"Le Brexit conduira inévitablement à des perturbations, même avec un accord", a souligné M. Makhlouf, ex-directeur du Trésor néo-zélandais, à l'Institut technologique de Waterford, dans son premier grand discours depuis sa prise de fonctions en septembre.

Une sortie de l'UE avec un accord --comme celui notamment négocié par le Premier ministre Boris Johnson, qu'il compte faire adopter d'ici fin janvier par le Parlement s'il gagne les élections de décembre-- limiterait les dégâts. La Banque centrale irlandaise table dans ce cas sur une croissance de 4,3% en 2020 et 3,9% en 2021. Cela reste cependant loin de la croissance insolente de 8,2% enregistrée en 2018.

Un Brexit sans accord --qui se traduirait par un rétablissement immédiat d'une frontière physique entre l'Irlande et l'Irlande du nord territoire britannique-- serait logiquement plus néfaste.

Dans ce cas, l'institution anticipe une croissance du PIB de seulement 0,8% en 2020 si le Royaume-Uni quitte l'UE sans accord, avant une reprise à 1,9% en 2021, avait-elle fait savoir en octobre. Pour se préparer à ce scénario redouté, le gouvernement irlandais a prévu plus d'un milliard d'euros de dépenses pour amortir le choc, dans son dernier budget.
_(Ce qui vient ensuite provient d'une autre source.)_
(* ===== verification/Disk.v ===== *)
(** * The disk: files, system calls and their failures

    The storage code calls [os] and handles an error of nearly every call. The
    disk here is the files by path together with a schedule of outcomes: each
    system call consumes one outcome, so that a theorem quantified over
    schedules covers every combination of failures, and an empty schedule is a
    disk that never fails. A failing write may leave a prefix of its bytes in
    the file. *)

From S2P Require Import Prelude Record.

Inductive outcome :=
  | Done
  | Fault (written : nat).

Record Disk := mkDisk {
  files : gmap string (list byte);
  sched : list outcome;
}.

(** Computations on the disk. Errors are values: [IO (result A)]. *)
Definition IO (A : Type) : Type := Disk → A * Disk.

#[global] Instance IO_ret : MRet IO := λ A a d, (a, d).
#[global] Instance IO_bind : MBind IO := λ A B k m d, let '(a, d') := m d in k a d'.

(** The outcome of the next system call. *)
Definition syscall : IO outcome := λ d,
  match sched d with
  | [] => (Done, d)
  | o :: os => (o, mkDisk (files d) os)
  end.

Definition get_file (path : string) : IO (option (list byte)) :=
  λ d, (files d !! path, d).
Definition set_file (path : string) (content : list byte) : IO () :=
  λ d, ((), mkDisk (<[path := content]> (files d)) (sched d)).
Definition del_file (path : string) : IO () :=
  λ d, ((), mkDisk (delete path (files d)) (sched d)).

(** ** Reading *)

(** [os.Open] followed by the reads of the whole file: a fault of the open is an
    error, a fault of the reads ends the reader early with an error. *)
Definition os_Open (path : string) : IO (result Reader) :=
  o ← syscall;
  match o with
  | Fault _ => mret (Err os_ErrIO)
  | Done =>
    c ← get_file path;
    match c with
    | None => mret (Err os_ErrNotExist)
    | Some bytes =>
      o ← syscall;
      mret (Ok match o with
               | Done => mkReader bytes None
               | Fault n => mkReader (take n bytes) (Some os_ErrIO)
               end)
    end
  end.

(** [os.ReadFile]. *)
Definition os_ReadFile (path : string) : IO (result (list byte)) :=
  r ← os_Open path;
  mret match r with
       | Err e => Err e
       | Ok rd => match rd_end rd with Some e => Err e | None => Ok (rd_bytes rd) end
       end.

(** [os.Stat(path)]: the size of the file. *)
Definition os_Stat (path : string) : IO (result Z) :=
  o ← syscall;
  match o with
  | Fault _ => mret (Err os_ErrIO)
  | Done =>
    c ← get_file path;
    mret match c with None => Err os_ErrNotExist | Some bytes => Ok (len bytes) end
  end.

(** ** Writing *)

(** A file handle: its path and the offset of the next write, [None] once the
    handle has been closed. *)
Record File := mkHandle {
  f_path : string;
  f_off : option nat;
}.
Notation mkFile path pos := (mkHandle path (Some pos%nat)).

(** [os.OpenFile(path, O_CREATE|O_RDWR, _)]: offset 0, created empty if absent. *)
Definition os_OpenFile (path : string) : IO (result File) :=
  o ← syscall;
  match o with
  | Fault _ => mret (Err os_ErrIO)
  | Done =>
    c ← get_file path;
    match c with
    | Some _ => mret (Ok (mkFile path 0))
    | None => set_file path [] ;; mret (Ok (mkFile path 0))
    end
  end.

(** [os.Create(path)]: truncates. *)
Definition os_Create (path : string) : IO (result File) :=
  o ← syscall;
  match o with
  | Fault _ => mret (Err os_ErrIO)
  | Done => set_file path [] ;; mret (Ok (mkFile path 0))
  end.

(** [f.Stat()] and [f.Seek(0, io.SeekEnd)]. *)
Definition file_Stat (f : File) : IO (result Z) := os_Stat (f_path f).
Definition file_SeekEnd (f : File) : IO (result File) :=
  o ← syscall;
  match o with
  | Fault _ => mret (Err os_ErrIO)
  | Done =>
    c ← get_file (f_path f);
    mret (Ok (mkFile (f_path f) (length (default [] c))))
  end.

(** The content after writing [data] at offset [pos]. *)
Definition write_at (content : list byte) (pos : nat) (data : list byte) : list byte :=
  take pos content ++ replicate (pos - length content) x00 ++ data
  ++ drop (pos + length data) content.

(** [f.Write(data)]: on a fault only a prefix was written. *)
Definition file_Write (f : File) (data : list byte) : IO (File * result ()) :=
  match f_off f with
  | None => mret (f, Err os_ErrClosed)
  | Some pos =>
    o ← syscall;
    c ← get_file (f_path f);
    let content := default [] c in
    match o with
    | Done =>
      set_file (f_path f) (write_at content pos data) ;;
      mret (mkFile (f_path f) (pos + length data), Ok ())
    | Fault n =>
      let data' := take n data in
      set_file (f_path f) (write_at content pos data') ;;
      mret (mkFile (f_path f) (pos + length data'), Err os_ErrIO)
    end
  end.

(** [f.Sync()] and [f.Close()]. Once [f.Close()] has been called the handle is
    [closed_file f], whether or not the call failed; a handle that is used after
    that is replaced by it where the code keeps the handle. *)
Definition on_open (f : File) (c : IO (result ())) : IO (result ()) :=
  match f_off f with None => mret (Err os_ErrClosed) | Some _ => c end.
Definition file_Sync (f : File) : IO (result ()) :=
  on_open f (o ← syscall; mret match o with Done => Ok () | Fault _ => Err os_ErrIO end).
Definition file_Close (f : File) : IO (result ()) :=
  on_open f (o ← syscall; mret match o with Done => Ok () | Fault _ => Err os_ErrIO end).
Definition closed_file (f : File) : File := mkHandle (f_path f) None.

(** [os.Remove] and [os.Rename]. *)
Definition os_Remove (path : string) : IO (result ()) :=
  o ← syscall;
  match o with
  | Fault _ => mret (Err os_ErrIO)
  | Done =>
    c ← get_file path;
    match c with
    | None => mret (Err os_ErrNotExist)
    | Some _ => del_file path ;; mret (Ok ())
    end
  end.

Definition os_Rename (old new : string) : IO (result ()) :=
  o ← syscall;
  match o with
  | Fault _ => mret (Err os_ErrIO)
  | Done =>
    c ← get_file old;
    match c with
    | None => mret (Err os_ErrNotExist)
    | Some bytes => del_file old ;; set_file new bytes ;; mret (Ok ())
    end
  end.

(** [os.WriteFile(path, data, _)]: create or truncate, then write. *)
Definition os_WriteFile (path : string) (data : list byte) : IO (result ()) :=
  r ← os_Create path;
  match r with
  | Err e => mret (Err e)
  | Ok f => '(f, r) ← file_Write f data; _ ← file_Close f; mret r
  end.

(** ** Lemmas *)

(** A disk that never fails. *)
Definition no_faults (d : Disk) : Prop := sched d = [].

Lemma bind_run {A B} (m : IO A) (k : A → IO B) d :
  (m ≫= k) d = k (m d).1 (m d).2.
Proof. unfold mbind, IO_bind. by destruct (m d). Qed.

Lemma ret_run {A} (a : A) d : (mret a : IO A) d = (a, d).
Proof. done. Qed.

Lemma syscall_done d : no_faults d → syscall d = (Done, d).
Proof. unfold syscall, no_faults. by intros ->. Qed.

Lemma write_at_end content data :
  write_at content (length content) data = content ++ data.
Proof.
  unfold write_at. rewrite take_ge, Nat.sub_diag, drop_ge by lia. cbn. by rewrite app_nil_r.
Qed.

#[export] Hint Rewrite @bind_run @ret_run write_at_end : dlqe.

(** [io] runs an [IO] computation of the goal one step, resolving the outcome
    of a system call when the disk has no faults. *)
Ltac io :=
  repeat first
    [ rewrite bind_run
    | rewrite ret_run
    | match goal with
      | |- context [syscall (mkDisk ?fs ?sc)] =>
          rewrite (syscall_done (mkDisk fs sc)) by (assumption || done)
      | |- context [syscall ?d] => is_var d; rewrite (syscall_done d) by assumption
      end
    | progress cbn [fst snd get_file set_file del_file files sched f_path f_off on_open rd_bytes rd_end] ].
Lemma posts_ext m has l l' :
  (∀ x, x ∈ l ↔ x ∈ l') → posts m has l → posts m has l'.
Proof. intros Hl [H1 H2]. split; [|done]. intros k p. rewrite H1. by setoid_rewrite Hl. Qed.

Lemma bounds_ext meta l l' : (∀ x, x ∈ l ↔ x ∈ l') → bounds meta l → bounds meta l'.
Proof.
  intros Hl Hb p. specialize (Hb p). destruct (meta !! p); [|intros e; rewrite <- Hl; apply Hb].
  setoid_rewrite <- Hl. done.
Qed.

Lemma Represents_ext idx l l' :
  (∀ x, x ∈ l ↔ x ∈ l') → Represents idx l → Represents idx l'.
Proof. intros Hl []. split; eauto using posts_ext, bounds_ext. Qed.

(** A posting map is determined by the pairs it describes. *)
Lemma posts_unique m m' has l : posts m has l → posts m' has l → m = m'.
Proof.
  intros [H1 N1] [H2 N2]. apply map_eq. intros k.
  assert (∀ q, q ∈ default ∅ (m !! k) ↔ q ∈ default ∅ (m' !! k)) as Hk
    by (intros q; by rewrite H1, H2).
  specialize (N1 k). specialize (N2 k).
  destruct (m !! k) as [s|], (m' !! k) as [s'|]; cbn in Hk; unfold id in Hk; try done.
  - f_equal. by apply set_eq.
  - exfalso. apply N1. f_equal. apply set_eq. set_solver.
  - exfalso. apply N2. f_equal. apply set_eq. set_solver.
Qed.

Lemma bounds_unique meta meta' l : bounds meta l → bounds meta' l → meta = meta'.
Proof.
  intros H1 H2. apply map_eq. intros p. specialize (H1 p). specialize (H2 p).
  destruct (meta !! p) as [[a b]|], (meta' !! p) as [[a' b']|];
    cbn in *; [|naive_solver..|done].
  destruct H1 as ((e1 & Hin1 & <-) & (e2 & Hin2 & <-) & Hb).
  destruct H2 as ((e3 & Hin3 & <-) & (e4 & Hin4 & <-) & Hb').
  pose proof (Hb _ Hin3). pose proof (Hb _ Hin4).
  pose proof (Hb' _ Hin1). pose proof (Hb' _ Hin2). do 2 f_equal; lia.
Qed.

Lemma Represents_unique idx idx' l : Represents idx l → Represents idx' l → idx = idx'.
Proof.
  intros [] []. destruct idx, idx'; f_equal; eauto using posts_unique, bounds_unique.
Qed.

(** ** Lemmas: the operations refine the list of indexed pairs *)

Lemma NewIndex_represents : Represents NewIndex [].
Proof.
  split; cbn; repeat split; intros; rewrite ?lookup_empty; cbn; try set_solver.
  intros p. rewrite lookup_empty. set_solver.
Qed.

Lemma bounds_add meta l e p :
  bounds meta l →
  bounds (<[p := update_meta (Timestamp e) (meta !! p)]> meta) (l ++ [(e, p)]).
Proof.
  intros Hb q. specialize (Hb q). destruct (decide (p = q)) as [->|Hne].
  - rewrite lookup_insert_eq. destruct (meta !! q) as [[a b]|]; cbn in *.
    + destruct Hb as ((e1 & Hin1 & <-) & (e2 & Hin2 & <-) & Hb).
      pose proof (Hb _ Hin1). pose proof (Hb _ Hin2).
      destruct (Z.ltb_spec (Timestamp e) (Timestamp e1)),
        (Z.ltb_spec (Timestamp e2) (Timestamp e)); try lia;
      (split_and!; [|..|intros e' [?%Hb|[= ->]%list_elem_of_singleton]%elem_of_app; lia]);
      first [exists e1; set_solver | exists e2; set_solver | exists e; set_solver].
    + split_and!; [exists e; set_solver..|].
      intros e' [?%Hb|[= ->]%list_elem_of_singleton]%elem_of_app; [done|lia].
  - rewrite lookup_insert_ne by done.
    assert (∀ e', (e', q) ∈ l ++ [(e, p)] ↔ (e', q) ∈ l) as Hl by set_solver.
    destruct (meta !! q); [|by intros; rewrite Hl]. by setoid_rewrite Hl.
Qed.

Lemma Add_represents idx l e p : Represents idx l → Represents (Add e p idx) (l ++ [(e, p)]).
Proof.
  intros [[Ht Nt] [Hs Ns] [Hn Nn] Hm]. split; cbn.
  - split; [|by apply post_all_nonempty]. intros k q. rewrite elem_of_post_all, Ht.
    unfold has_token. set_solver.
  - case_bool_decide as Es; [split; [|done]|split; [|by apply post_nonempty]]; intros k q.
    + rewrite Hs. unfold has_service. split; [set_solver|].
      intros (e' & [?|[= -> ->]%list_elem_of_singleton]%elem_of_app & ? & ?); [eauto|congruence].
    + rewrite elem_of_post, Hs. unfold has_service. set_solver.
  - split; [|by apply post_nonempty]. intros k q. rewrite elem_of_post, Hn.
    unfold has_namespace. set_solver.
  - by apply bounds_add.
Qed.

Lemma add_entries_represents idx l p es :
  Represents idx l → Represents (add_entries p es idx) (l ++ tagged p es).
Proof.
  unfold add_entries, tagged. revert idx l. induction es as [|e es IH]; intros idx l Hr; cbn.
  - by rewrite app_nil_r.
  - rewrite cons_middle, app_assoc. apply IH. by apply Add_represents.
Qed.

Lemma posts_remove m has l p :
  posts m has l → posts (unpost p m) has (filter (λ x, x.2 ≠ p) l).
Proof.
  intros [H1 H2]. split; [|intros k; apply unpost_nonempty].
  intros k q. rewrite elem_of_unpost, H1. setoid_rewrite list_elem_of_filter. naive_solver.
Qed.

Lemma RemoveSegment_represents idx l p :
  Represents idx l → Represents (RemoveSegment p idx) (filter (λ x, x.2 ≠ p) l).
Proof.
  intros [Ht Hs Hn Hm]. split; cbn; [by apply posts_remove..|]. intros q. specialize (Hm q).
  destruct (decide (p = q)) as [->|Hne].
  - rewrite lookup_delete_eq. intros e [? _]%list_elem_of_filter. done.
  - rewrite lookup_delete_ne by done.
    assert (∀ e, (e, q) ∈ filter (λ x : LogEntry * string, x.2 ≠ p) l ↔ (e, q) ∈ l) as Hl.
    { intros e. rewrite list_elem_of_filter. cbn. naive_solver. }
    destruct (segmentMeta idx !! q); [|by intros; rewrite Hl]. by setoid_rewrite Hl.
Qed.

(** ** Lemmas: resolution *)

Lemma intersect_tokens_spec m tokens c p :
  p ∈ default ∅ (intersect_tokens m tokens c)
  ↔ p ∈ c ∧ ∀ tok, tok ∈ tokens → p ∈ default ∅ (m !! tok).
Proof.
  revert c. induction tokens as [|t toks IH]; intros c; cbn; [set_solver|].
  destruct (m !! t) as [s|] eqn:Ht.
  - case_bool_decide as E; [|rewrite IH].
    + split; [set_solver|]. intros [Hc Hall]. specialize (Hall t ltac:(set_solver)).
      rewrite Ht in Hall. cbn in Hall. unfold id in Hall. set_solver.
    + split; [intros [Hc Hall]; split; [set_solver|]; intros tok [->|?]%elem_of_cons|].
      * rewrite Ht. cbn. set_solver.
      * by apply Hall.
      * intros [Hc Hall]. split; [|set_solver].
        specialize (Hall t ltac:(set_solver)). rewrite Ht in Hall. cbn in Hall. set_solver.
  - split; [set_solver|]. intros [_ Hall]. specialize (Hall t ltac:(set_solver)).
    rewrite Ht in Hall. set_solver.
Qed.

Lemma intersect_key_spec m key c p :
  p ∈ default ∅ (intersect_key m key c)
  ↔ p ∈ c ∧ (key ≠ "" → p ∈ default ∅ (m !! key)).
Proof.
  unfold intersect_key. case_bool_decide; cbn; [naive_solver|].
  destruct (m !! key) as [s|]; cbn; unfold id; set_solver.
Qed.

Lemma in_time_spec st en mt :
  in_time st en mt = true ↔ (0 < st → st ≤ MaxTime mt) ∧ (0 < en → MinTime mt ≤ en).
Proof. unfold in_time. lia. Qed.

Lemma prune_time_spec idx l st en c p :
  Represents idx l →
  p ∈ c ∩ dom (segmentMeta idx) →
  p ∈ prune_time idx st en c ↔
    (0 < st → ∃ e, (e, p) ∈ l ∧ st ≤ Timestamp e) ∧
    (0 < en → ∃ e, (e, p) ∈ l ∧ Timestamp e ≤ en).
Proof.
  intros [_ _ _ Hm] [Hc Hd]%elem_of_intersection. apply elem_of_dom in Hd as [mt Hmt].
  unfold prune_time. rewrite elem_of_filter, Hmt. cbn. unfold id. rewrite in_time_spec.
  specialize (Hm p). rewrite Hmt in Hm.
  destruct Hm as ((e1 & Hin1 & <-) & (e2 & Hin2 & <-) & Hb).
  split; [intros [[? ?] _]; split; eauto|].
  intros [Hs He]. split; [|done]. split; intros Hpos.
  - destruct (Hs Hpos) as (e & ?%Hb & ?). lia.
  - destruct (He Hpos) as (e & ?%Hb & ?). lia.
Qed.

Lemma default_bind {A} (o : option A) (f : A → option (gset string)) (q : string) :
  q ∈ default ∅ (o ≫= f) ↔ ∃ a, o = Some a ∧ q ∈ default ∅ (f a).
Proof. destruct o; cbn; set_solver. Qed.

Lemma Resolve_elem idx l tokens ns svc st en p :
  Represents idx l →
  p ∈ Resolve idx tokens ns svc st en ↔ may_hold l tokens ns svc st en p.
Proof.
  intros Hr. pose proof Hr as [[Ht _] [Hs _] [Hn _] Hm]. unfold Resolve, may_hold.
  assert (p ∈ dom (segmentMeta idx) ↔ ∃ e, (e, p) ∈ l) as Hdom.
  { rewrite elem_of_dom. specialize (Hm p). destruct (segmentMeta idx !! p); naive_solver. }
  set (c := intersect_tokens _ _ _ ≫= _).
  assert (∀ q, q ∈ default ∅ c ↔ q ∈ dom (segmentMeta idx)
    ∧ (∀ tok, tok ∈ tokens → ∃ e, (e, q) ∈ l ∧ has_token e tok)
    ∧ (ns ≠ "" → ∃ e, (e, q) ∈ l ∧ Namespace e = ns)
    ∧ (svc ≠ "" → ∃ e, (e, q) ∈ l ∧ Service e = svc)) as Hc.
  { intros q. subst c. rewrite default_bind. setoid_rewrite default_bind.
    setoid_rewrite intersect_key_spec. setoid_rewrite Hs. unfold has_service.
    split.
    - intros (c1 & E1 & c2 & E2 & Hc2 & Hsv).
      assert (q ∈ default ∅ (intersect_key (namespaceSegments idx) ns c1)) as Hq by by rewrite E2.
      apply intersect_key_spec in Hq as [Hq1 Hq2]. setoid_rewrite Hn in Hq2.
      assert (q ∈ default ∅ (intersect_tokens (tokenSegments idx) tokens (dom (segmentMeta idx))))
        as Hq by by rewrite E1.
      apply intersect_tokens_spec in Hq as [Hq3 Hq4]. setoid_rewrite Ht in Hq4.
      split_and!; [done..|]. naive_solver.
    - intros (Hd & Htok & Hns & Hsv).
      assert (q ∈ default ∅ (intersect_tokens (tokenSegments idx) tokens (dom (segmentMeta idx)))) as Hq.
      { apply intersect_tokens_spec. split; [done|]. by setoid_rewrite Ht. }
      destruct (intersect_tokens _ _ _) as [c1|] eqn:E1; [|set_solver]. cbn in Hq.
      assert (q ∈ default ∅ (intersect_key (namespaceSegments idx) ns c1)) as Hq2.
      { apply intersect_key_spec. split; [done|]. by setoid_rewrite Hn. }
      destruct (intersect_key _ ns c1) as [c2|] eqn:E2; [|set_solver]. cbn in Hq2.
      exists c1. split; [done|]. exists c2. split; [done|]. split; [done|]. naive_solver. }
  specialize (Hc p). destruct c as [c|]; cbn in Hc; unfold id in Hc.
  - rewrite merge_sort_Permutation, elem_of_elements. split.
    + intros Hp. assert (p ∈ c) as Hpc by (unfold prune_time in Hp; set_solver).
      pose proof (proj1 Hc Hpc) as (Hd & ?).
      apply (prune_time_spec idx l) in Hp; [|done|set_solver]. naive_solver.
    + intros (He & Htok & Hns & Hsv & Hst). apply (prune_time_spec idx l); [done| |done].
      apply elem_of_intersection. split; [apply Hc|]; tauto.
  - split; [set_solver|]. intros (He & Htok & Hns & Hsv & Hst). exfalso.
    assert (p ∈ (∅ : gset string)) by (apply Hc; tauto). set_solver.
Qed.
La Banque centrale irlandaise avait déjà prévenu qu'un Brexit sans accord pourrait faire disparaître environ un tiers des exploitations agricoles du pays à cause notamment d'une potentielle hausse brutale des taxes douanières: celles sur la viande atteindraient presque 50%.

Parmi les défis immédiats auxquels fait face l'économie irlandaise "particulièrement vulnérable aux chocs extérieurs", M. Makhlouf a également cité une escalade de la guerre commerciale, notamment entre la Chine et les Etats-Unis mais aussi entre les Etats-Unis et l'Europe, les tensions géopolitiques et le ralentissement mondial.

Il a aussi relevé que le niveau de la dette publique irlandaise, s'il s'est "considérablement amélioré ces dernières années", reste trop élevé.